91The offender's sister spoke of him as a gentle giant who was non confrontational and reserved. He has helped with her children following the death of her first husband and her divorce from her second. He expressed to her his deep regret for getting dragged into the confrontation. I accept that he is a contributing member of the family, but his sister's assessment about what happened, and why, is different from mine.
92A neighbour, whose disabled child the offender has assisted and otherwise shown kindness to, spoke of him as very gentle and kind. She said the offending was completely out of character. A family friend who is in business said the offender was of good repute in his local neighbourhood. Again, however, the remorse the offender has expressed to this referee is couched in the language of justification by reason of self-defence. He described him as a very good person with a soft heart.
93A former girlfriend described him as loyal and respectful and as showing patience, kindness and love to her son. Again, her view of things is affected by her unreserved acceptance that the offender acted in self-defence.
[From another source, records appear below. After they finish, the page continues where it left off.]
(** ** Operations that never throw *)
Lemma nothrow_act {A} (f : nat → World → A * World) : nothrow (act (λ n w, (Ok (f n w).1, (f n w).2))).
Proof. intros w. apply wp_act'. eauto. Qed.
Lemma nothrow_Date_now : nothrow Date_now.
Proof. apply (nothrow_act (λ n w, (now_at n, w))). Qed.
Lemma nothrow_getClient : nothrow getClient.
Proof. intros w. apply wp_getClient. eauto. Qed.
Lemma nothrow_send_effect e : nothrow (send_effect e).
Proof. apply (nothrow_act (λ _ w, (tt, w <| w_out := w_out w ++ [e] |>))). Qed.
Lemma nothrow_server_ready : nothrow server_ready.
Proof. apply (nothrow_act (λ _ w, (w_server w, w))). Qed.
Lemma nothrow_gateway {A} (f : Gateway → A * Gateway) : nothrow (gateway f).
Proof. apply (nothrow_act (λ _ w, ((f (w_gateway w)).1, w <| w_gateway := (f (w_gateway w)).2 |>))). Qed.
Lemma nothrow_socket_data s : nothrow (socket_data s).
Proof. apply nothrow_gateway. Qed.
Lemma nothrow_is_connected s : nothrow (is_connected s).
Proof. apply (nothrow_act (λ n w, (connected_at n s, w))). Qed.
Lemma nothrow_query {A} (q : Db → A) : (∀ n, db_fault n = None) → nothrow (query q).
Proof. intros H w. apply wp_act'. rewrite H. eauto. Qed.
Lemma nothrow_with_redis {A} (dflt : A) (p : M A) : nothrow (with_redis dflt p).
Proof.
  apply nothrow_bind; [apply nothrow_getClient|]. intros b. destruct (negb b); [apply nothrow_ret|].
  apply nothrow_catch. intros. apply nothrow_ret.
Qed.

(** ** Operations that touch nothing but Redis *)
Definition same_but_redis (w w' : World) : Prop :=
  w_db w' = w_db w ∧ w_out w' = w_out w ∧ w_server w' = w_server w ∧ w_gateway w' = w_gateway w.
Definition silent {A} (p : M A) : Prop := ∀ w, wp p (λ _ w', same_but_redis w w') w.

#[export] Instance same_but_redis_preorder : PreOrder same_but_redis.
Proof.
  split; [done|]. intros w1 w2 w3 (H1 & H2 & H3 & H4) (H5 & H6 & H7 & H8). unfold same_but_redis. by rewrite H5, H6, H7, H8.
Qed.

Lemma silent_ret {A} (a : A) : silent (Ret a).
Proof. done. Qed.
Lemma silent_throw {A} e : silent (@Throw World thrown A e).
Proof. done. Qed.
Lemma silent_bind {A B} (p : M A) (k : A → M B) : silent p → (∀ a, silent (k a)) → silent (bind p k).
Proof.
  intros Hp Hk w. apply wp_bind. eapply wp_mono; [apply Hp|]. intros [a|e] w1 H1; [|done].
  eapply wp_mono; [apply Hk|]. intros o w2 H2. by transitivity w1.
Qed.
Lemma silent_catch {A} (p : M A) h : silent p → (∀ e, silent (h e)) → silent (catch p h).
Proof.
  intros Hp Hk w. apply wp_catch. eapply wp_mono; [apply Hp|]. intros [a|e] w1 H1; [done|].
  eapply wp_mono; [apply Hk|]. intros o w2 H2. by transitivity w1.
Qed.
Lemma silent_query {A} (q : Db → A) : silent (query q).
Proof. intros w. by apply wp_query. Qed.
Lemma silent_getClient : silent getClient.
Proof. intros w. by apply wp_getClient. Qed.
Lemma silent_Date_now : silent Date_now.
Proof. intros w. by apply wp_Date_now. Qed.
Lemma silent_on_redis {A} (f : Z → rstore → option A * rstore) : silent (on_redis f).
Proof. intros w. by apply wp_on_redis. Qed.
Lemma silent_redis_cmd c : silent (redis_cmd c).
Proof. apply silent_on_redis. Qed.
Lemma silent_redis_multi cs : silent (redis_multi cs).
Proof. apply silent_on_redis. Qed.
Lemma silent_with_redis {A} (dflt : A) (p : M A) : silent p → silent (with_redis dflt p).
Proof.
  intros Hp. apply silent_bind; [apply silent_getClient|]. intros b. destruct (negb b); [apply silent_ret|].
  apply silent_catch; [done|]. intros. apply silent_ret.
Qed.

(** ** Operations that do not touch a Redis key *)
Definition same_entry (key : string) (w w' : World) : Prop := rentry (w_redis w') key = rentry (w_redis w) key.
Definition leaves (key : string) {A} (p : M A) : Prop := ∀ w, wp p (λ _ w', same_entry key w w') w.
94Other supporters also speak highly of the offender and describe him as gentle. They say that violence or aggression is alien to his character. Again, however, the weight that can be given to these statements is reduced by the firm, and no doubt genuine, belief of the supporters that the offender must have acted in self-defence.
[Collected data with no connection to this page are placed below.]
(* ===== verification/FileType.v ===== *)
(** * FileType: the real type of an upload

    Models modules/uploads/file-type.ts: a buffer is a list of bytes. *)
From Stdlib Require Import Ascii String.
From S2P Require Import Prelude JsString Crypto.
From stdpp Require Import base list strings.

Local Open Scope string_scope.
Local Open Scope Z_scope.
Local Open Scope list_scope.

Inductive AllowedMime := ImageJpeg | ImagePng | ImageGif | ImageWebp | ApplicationPdf | ApplicationMsword | ApplicationDocx | TextPlain.
#[export] Instance AllowedMime_eq : EqDecision AllowedMime.
Proof. solve_decision. Defined.

Definition mime_string (m : AllowedMime) : string :=
  match m with
  | ImageJpeg => "image/jpeg" | ImagePng => "image/png" | ImageGif => "image/gif" | ImageWebp => "image/webp"
  | ApplicationPdf => "application/pdf" | ApplicationMsword => "application/msword"
  | ApplicationDocx => "application/vnd.openxmlformats-officedocument.wordprocessingml.document"
  | TextPlain => "text/plain"
  end.

Definition IMAGE_MIMES : list AllowedMime := [ImageJpeg; ImagePng; ImageGif; ImageWebp].

Fixpoint bytes_match (buf pattern : bytes) : bool :=
  match pattern, buf with
  | [], _ => true
  | p :: pattern', b :: buf' => (b =? p) && bytes_match buf' pattern'
  | _ :: _, [] => false
  end.
Definition buf_startsWith (buf pattern : bytes) (offset : nat) : bool :=
  if (length buf <? offset + length pattern)%nat then false else bytes_match (drop offset buf) pattern.

(** Decoding of UTF-8 as the Encoding standard defines it, errors fatal: the
    remaining continuation bytes and the bounds of the next one.  At the end, a
    truncated sequence is an error unless [stream]. *)
Definition lead (b : Z) : option (nat * Z * Z) :=
  if b <? 128 then Some (0%nat, 128, 191)
  else if b <? 194 then None
  else if b <? 224 then Some (1%nat, 128, 191)
  else if b =? 224 then Some (2%nat, 160, 191)
  else if b =? 237 then Some (2%nat, 128, 159)
  else if b <? 240 then Some (2%nat, 128, 191)
  else if b =? 240 then Some (3%nat, 144, 191)
  else if b <? 244 then Some (3%nat, 128, 191)
  else if b =? 244 then Some (3%nat, 128, 143)
  else None.

Fixpoint utf8_valid (stream : bool) (needed : nat) (lo hi : Z) (buf : bytes) : bool :=
  match buf with
  | [] => stream || (needed =? 0)%nat
  | b :: buf' =>
      match needed with
      | O => match lead b with Some (n, lo', hi') => utf8_valid stream n lo' hi' buf' | None => false end
      | S n => if (lo <=? b) && (b <=? hi) then utf8_valid stream n 128 191 buf' else false
      end
  end.

Definition SAMPLE : nat := Z.to_nat (64 * 1024).

Definition isProbablyUtf8Text (buf : bytes) : bool :=
  let sample := take SAMPLE buf in
  if existsb (λ b, b =? 0) sample then false
  else utf8_valid (length sample <? length buf)%nat 0 128 191 sample.

Definition byte_at (buf : bytes) (i : nat) (vals : list Z) : bool :=
  match buf !! i with Some b => bool_decide (b ∈ vals) | None => false end.

(** [(declaredMime || '').toLowerCase().split(';')[0].trim()] *)
Definition declared_type (declaredMime : string) : string := trim (default "" (head (JsString.split ";"%char (toLowerCase declaredMime)))).

Definition detectAllowedMime (buf : bytes) (declaredMime : string) : option AllowedMime :=
  if buf_startsWith buf [255; 216; 255] 0 then Some ImageJpeg
  else if buf_startsWith buf [137; 80; 78; 71; 13; 10; 26; 10] 0 then Some ImagePng
  else if buf_startsWith buf [71; 73; 70; 56] 0 && byte_at buf 4 [55; 57] && byte_at buf 5 [97] then Some ImageGif
  else if buf_startsWith buf [82; 73; 70; 70] 0 && buf_startsWith buf [87; 69; 66; 80] 8 then Some ImageWebp
  else if buf_startsWith buf [37; 80; 68; 70; 45] 0 then Some ApplicationPdf
  else
    let declared := declared_type declaredMime in
    if buf_startsWith buf [208; 207; 17; 224; 161; 177; 26; 225] 0
    then if declared === mime_string ApplicationMsword then Some ApplicationMsword else None
    else if buf_startsWith buf [80; 75; 3; 4] 0
    then if declared === mime_string ApplicationDocx then Some ApplicationDocx else None
    else if (declared === "text/plain") && (0 <? length buf)%nat && isProbablyUtf8Text buf
    then Some TextPlain
    else None.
95The New Zealand offending; the reduced weight to which the references are entitled because they proceed on an erroneous view of the facts; and the offender's engagement in the fight of 12th December 2011, taken together make it difficult to accept unreservedly that the offender was a person of good character. There is no doubt he enjoyed a good reputation amongst his family, friends and neighbours.
96I accept the evidence of the Community Corrections Officer and Dr Nielssen. This suggests that he is unlikely to commit a similar offence in the future. However, the propensity to take the law into his own hands remains a concern. This somewhat reduces what otherwise appears to be his good prospects of rehabilitation.
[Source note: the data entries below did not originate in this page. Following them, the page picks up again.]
Lemma popPending_spec userId (n : nat) (w : World)
  (Hready : redis_ready) (Hz : zset_entry w (RedisKeys.pending userId))
  (Hlive : queue (now_at (S (S (w_tick w)))) w userId = queue (now_at (S (w_tick w))) w userId) :
  let q := queue (now_at (S (w_tick w))) w userId in
  wp (popPendingMessages userId (Z.of_nat (S n))) (λ o w',
    o = Ok (omap parse (members (take (S n) q)), Z.of_nat (length (drop (S n) q))) ∧
    queue (now_at (S (S (w_tick w)))) w' userId = drop (S n) q ∧ by_score q) w.
Proof.
  intros q. unfold popPendingMessages. apply wp_with_redis_ready; [done|]. wp_steps.
  destruct (queue_wf (now_at (S (w_tick w))) w userId Hz) as (Hzs & Hnd & Hbs).
  set (e := live (now_at (S (w_tick w))) (rentry (w_redis w) (RedisKeys.pending userId))) in *.
  eapply (wp_cmd_ready _ _ e); [done|cbn [cmd_spec cmd_key]; cbn [w_tick w_redis tick modify_field]; fold e; by rewrite Hzs|].
  fold q. rewrite range_take. intros r Hr. cbn [arr_of]. wp_steps.
  case_bool_decide as Hraw.
  { assert (q = []) as Hq by (revert Hraw; generalize q; by intros []). wp_steps. rewrite Hq. split; [done|].
    split; [|constructor]. fold q in Hlive. rewrite Hq in Hlive. cbn [drop]. unfold queue in *.
    cbn [w_redis tick modify_field]. rewrite Hr, decide_True by done.
    destruct (live_cases (now_at (S (w_tick w))) (rentry (w_redis w) (RedisKeys.pending userId))) as [He|He];
      subst e; rewrite He; done. }
  assert (e = rentry (w_redis w) (RedisKeys.pending userId)) as He.
  { destruct (live_cases (now_at (S (w_tick w))) (rentry (w_redis w) (RedisKeys.pending userId))) as [He|He]; [done|].
    exfalso. apply Hraw. unfold e in Hzs. rewrite He in Hzs. simpl in Hzs. injection Hzs as Hzs. fold q in Hzs. by rewrite <-Hzs. }
  assert (Hsame : ∀ k, rentry r k = rentry (w_redis w) k).
  { intros k. rewrite Hr. case_decide as Hk; [rewrite Hk; exact He|done]. }
  assert (Hq2 : ∀ t, queue t (tick (tick w <| w_redis := r |>)) userId = queue t w userId).
  { intros t. unfold queue. cbn [w_redis tick modify_field]. by rewrite Hsame. }
  apply popEntries_spec; [done| |].
  { unfold zset_entry. cbn [w_redis tick modify_field]. by rewrite Hsame. }
  rewrite Hq2. cbn [w_tick tick modify_field]. intros w' Hq' _ _ _. rewrite Hq', Hlive.
  change (map snd (take (S n) q)) with (members (take (S n) q)). rewrite zset_rem_take by done. done.
Qed.

(** without interference, [popPendingMessages] hands out the oldest [limit]
    entries of the queue, in order, leaves the rest in place and reports how many
    are left: popped and remaining entries are the queue, nothing lost or doubled. *)
Theorem popPendingMessages_oldest userId (n : nat) (w : World)
  (Hready : redis_ready) (Hz : zset_entry w (RedisKeys.pending userId))
  (Hlive : queue (now_at (S (S (w_tick w)))) w userId = queue (now_at (S (w_tick w))) w userId) :
  let q := queue (now_at (S (w_tick w))) w userId in
  wp (popPendingMessages userId (Z.of_nat (S n))) (λ o w',
    o = Ok (omap parse (members (take (S n) q)), Z.of_nat (length (drop (S n) q))) ∧
    queue (now_at (S (S (w_tick w)))) w' userId = drop (S n) q ∧ by_score q) w.
Proof. by apply popPending_spec. Qed.

Definition enqueued (now t : Z) (m : PendingMessage) (w : World) (userId : string) : option entry :=
  Some (RZset (zset_add t (stringify (pending_json m)) (queue now w userId)), Some (now + RedisTtl.pendingSeconds * 1000)).

#[local] Instance stringify_Inj : Inj (=) (=) stringify.
Proof. intros a b. apply stringify_inj. Qed.
#[local] Instance pending_inj : Inj (=) (=) RedisKeys.pending.
Proof. intros a b Hab. by apply (inj (String.append _)) in Hab. Qed.

Lemma pending_NoDup userIds : NoDup userIds → NoDup (map RedisKeys.pending userIds).
Proof. intros. by apply (NoDup_fmap_2 RedisKeys.pending). Qed.

Lemma addPendingMessage_spec userIds m t (w : World) :
  redis_ready → NoDup userIds → userIds ≠ [] → (∀ u, u ∈ userIds → zset_entry w (RedisKeys.pending u)) →
  pm_createdAt m = toISOString t → iso_range t = true → t ≠ 0 →
  wp (addPendingMessage userIds m) (λ o w',
    o = Ok tt ∧ (∀ u, u ∈ userIds → rentry (w_redis w') (RedisKeys.pending u) = enqueued (now_at (S (w_tick w))) t m w u) ∧
    (∀ k, k ∉ map RedisKeys.pending userIds → rentry (w_redis w') k = rentry (w_redis w) k) ∧
    w_db w' = w_db w ∧ w_tick w' = S (S (w_tick w))) w.
Proof.
  intros Hready Hnd Hne Hz Hm Hr Ht. unfold addPendingMessage. wp_steps. apply wp_getClient_ready; [done|].
  rewrite bool_decide_eq_false_2 by done. cbn [negb orb]. wp_steps.
  rewrite Hm, Date_parse_toISOString by done. rewrite (proj2 (Z.eqb_neq t 0)) by done. wp_steps.
  apply (wp_multi_groups RedisKeys.pending _ (enqueued (now_at (S (w_tick w))) t m w)); [done|by apply pending_NoDup| |].
  - intros u Hu. split; [by repeat constructor|].
    destruct (queue_wf (now_at (S (w_tick w))) w u (Hz u Hu)) as (Hzs & _).
    by destruct (chain_enqueue _ (RedisKeys.pending u) _ _ Hzs t (stringify (pending_json m))) as (rps & Hch); eauto.
  - intros r rps Hn Hf. wp_steps. split; [done|]. split; [done|]. split; [exact Hf|done].
Qed.

Lemma queue_enqueued now t t' m (w w' : World) u :
  rentry (w_redis w') (RedisKeys.pending u) = enqueued now t m w u → t' ≤ now + RedisTtl.pendingSeconds * 1000 →
  queue t' w' u = zset_add t (stringify (pending_json m)) (queue now w u).
Proof. intros He Ht. unfold queue at 1. rewrite He. unfold enqueued. by rewrite live_some. Qed.

(** Messages queued one after the other for one user, then popped. *)
Definition offline_then_pop (userId : string) (ms : list PendingMessage) (limit : Z) : M (list json * Z) :=
  do! for_each ms (λ m, addPendingMessage [userId] m);
  popPendingMessages userId limit.

(** Creation times, strictly increasing. *)
Inductive created : Z → list PendingMessage → Prop :=
| created_nil t : created t []
| created_cons t t' m ms : t < t' → t' ≠ 0 → iso_range t' = true → pm_createdAt m = toISOString t' → created t' ms →
    created t (m :: ms).

Lemma zset_add_newest t v z : Forall (λ x, x.1 < t) z → v ∉ members z → zset_add t v z = z ++ [(t, v)].
Proof.
  intros Ht Hv. unfold zset_add, zset_rem. rewrite filter_all.
  - apply insert_by_snoc. eapply Forall_impl; [exact Ht|]. intros [s u]; simpl; intros. unfold zset_leb; simpl. zcase; lia || done.
  - intros x Hx. rewrite bool_decide_eq_false_2; [done|]. intros Hin%list_elem_of_singleton. apply Hv. rewrite <-Hin.
    by apply (list_elem_of_fmap_2 snd).
Qed.

Lemma enqueue_all userId ms t0 (w : World) :
  redis_ready → (∀ a b, now_at a ≤ now_at b + RedisTtl.pendingSeconds * 1000) →
  zset_entry w (RedisKeys.pending userId) → created t0 ms → NoDup (map (stringify ∘ pending_json) ms) →
  (∀ a, Forall (λ x, x.1 ≤ t0) (queue (now_at a) w userId)) →
  (∀ m a, m ∈ ms → stringify (pending_json m) ∉ members (queue (now_at a) w userId)) →
  (∀ a b, queue (now_at a) w userId = queue (now_at b) w userId) →
  wp (for_each ms (λ m, addPendingMessage [userId] m)) (λ o w',
    o = Ok tt ∧ zset_entry w' (RedisKeys.pending userId) ∧
    (∀ a b, queue (now_at a) w' userId = queue (now_at b) w' userId) ∧
    (∀ a, members (queue (now_at a) w' userId) = members (queue (now_at a) w userId) ++ map (stringify ∘ pending_json) ms)) w.
Proof.
  intros Hready Hclock. revert t0 w. induction ms as [|m ms IH]; intros t0 w Hz Hcr Hnd Hle Hfresh Hsame.
  { cbn. split; [done|]. split; [done|]. split; [done|]. intros a. by rewrite app_nil_r. }
  inv Hcr. cbn [for_each]. wp_steps. apply NoDup_cons in Hnd as [Hm Hnd]. eapply wp_mono.
  { apply addPendingMessage_spec with (t := t'); try done; [apply NoDup_singleton|].
    intros u Hu%list_elem_of_singleton. by subst. }
  intros o w1 (-> & He & _ & _ & _). cbn beta match. specialize (He userId (proj2 (list_elem_of_singleton _ _) eq_refl)).
  assert (Hq1 : ∀ a, queue (now_at a) w1 userId = queue (now_at a) w userId ++ [(t', stringify (pending_json m))]).
  { intros a. rewrite (queue_enqueued _ _ _ _ _ _ _ He) by done. rewrite (Hsame a (S (w_tick w))).
    apply zset_add_newest; [|by apply Hfresh, list_elem_of_here]. eapply Forall_impl; [apply Hle|]. simpl. lia. }
  eapply wp_mono.
  { apply (IH t'); try done.
    - unfold zset_entry. rewrite He. destruct (queue_wf (now_at (S (w_tick w))) w userId Hz) as (_ & ? & ?).
      split; [|done]. split; [by apply NoDup_zset_add|by apply by_score_add].
    - intros a. rewrite Hq1. apply Forall_app. split; [|by repeat constructor].
      eapply Forall_impl; [apply Hle|]. simpl. lia.
    - intros m' a Hm'. rewrite Hq1. unfold members. rewrite map_app, elem_of_app. intros [Hin|Hin].
      + by apply (Hfresh m' a); [apply list_elem_of_further|].
      + apply list_elem_of_singleton in Hin. apply Hm. simpl in Hin. unfold compose. rewrite <-Hin.
        by apply (list_elem_of_fmap_2 (stringify ∘ pending_json)).
    - intros a b. by rewrite !Hq1, (Hsame a b). }
  intros o w2 (-> & Hz2 & Hs2 & Hq2). split; [done|]. split; [done|]. split; [done|]. intros a. rewrite Hq2, Hq1. unfold members.
  by rewrite map_app, <-app_assoc.
Qed.

Lemma omap_parse_stringify (js : list json) : omap parse (map stringify js) = js.
Proof. induction js as [|j js IH]; [done|]. cbn. by rewrite parse_stringify, IH. Qed.

(** C17: offline delivery: the messages queued for a user with an empty queue are
    handed out oldest first by their time of creation, whatever their channels, each
    exactly as [message:new] would have carried it, as many as fit in the batch, and the reply says how many are left. *)
Theorem offline_delivery userId ms (n : nat) (w : World)
  (Hready : redis_ready) (Hclock : ∀ a b, now_at a ≤ now_at b + RedisTtl.pendingSeconds * 1000)
  (Hempty : rentry (w_redis w) (RedisKeys.pending userId) = None)
  (Hcreated : created 0 ms) (Hdistinct : NoDup (map pending_json ms)) :
  wp (offline_then_pop userId ms (Z.of_nat (S n))) (λ o _,
    o = Ok (map pending_json (take (S n) ms), Z.of_nat (length (drop (S n) ms)))) w.
Proof.
  unfold offline_then_pop. wp_steps. eapply wp_mono.
  { apply (enqueue_all userId ms 0); try done.
    - unfold zset_entry. rewrite Hempty. by split.
    - change (NoDup ((stringify ∘ pending_json) <$> ms)). rewrite list_fmap_compose. by apply (NoDup_fmap_2 stringify).
    - intros a. unfold queue. rewrite Hempty. constructor.
    - intros m a _. unfold queue. rewrite Hempty. apply not_elem_of_nil.
    - intros a b. unfold queue. by rewrite Hempty. }
  intros o w' (-> & Hz & Hsame & Hq). cbn beta match. eapply wp_mono; [by apply popPending_spec|].
  intros o' w'' (-> & _ & _). f_equal. specialize (Hq (S (w_tick w'))). unfold queue at 2 in Hq. rewrite Hempty in Hq.
  unfold members in *. cbn [live as_zset default map app id] in Hq. f_equal.
  - rewrite <-(firstn_map snd), Hq, firstn_map.
    change (map (stringify ∘ pending_json) (take (S n) ms)) with ((stringify ∘ pending_json) <$> take (S n) ms).
    rewrite list_fmap_compose. apply omap_parse_stringify.
  - rewrite !length_drop. f_equal. f_equal. apply (f_equal length) in Hq. by rewrite !length_map in Hq.
Qed.
End SessionProofs.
97I am asked to consider imposing a lesser penalty than I otherwise would, by having regard to the degree to which the administration of justice has been facilitated by the defence within the meaning of s 22A Crimes (Sentencing Procedure Act) 1999 (NSW) (Sentencing Act).
98When the matter was first mentioned before me on 7th February 2014, Mr Dalton of Senior Counsel informed me that there would be no issue that the offender shot and killed Todorovski. The only issue would be that he did so in self defence. In this regard, I understood that the offender would admit that in shooting Todorovski he intended to inflict really serious personal injury,not necessarily to kill him. The Trial was run on this single issue of self-defence only. Moreover, the defence attempted to further reduce necessary hearing time by seeking agreement on the facts that could be proved by the expert witnesses (see R v Abdallah (No. 3) [2014] NSWSC 267). The learned Crown Prosecutor exercised his right not to agree to this course, even though the ballistic experts reached agreement between themselves. The defence's offer in this regard, if accepted, would have reduced the time taken up by the Trial. The concessions made and accepted were valuable in as much as they eliminated the need for the Crown to identify the offender as the killer and would otherwise have reduced the length and complexity of the trial. Notwithstanding these concessions, the Crown was entitled to attempt to prove the higher level of culpability involved in an intention to kill. However, the degree to which the administration of justice has been facilitated should be recognised and I will take it into account when fixing the sentence.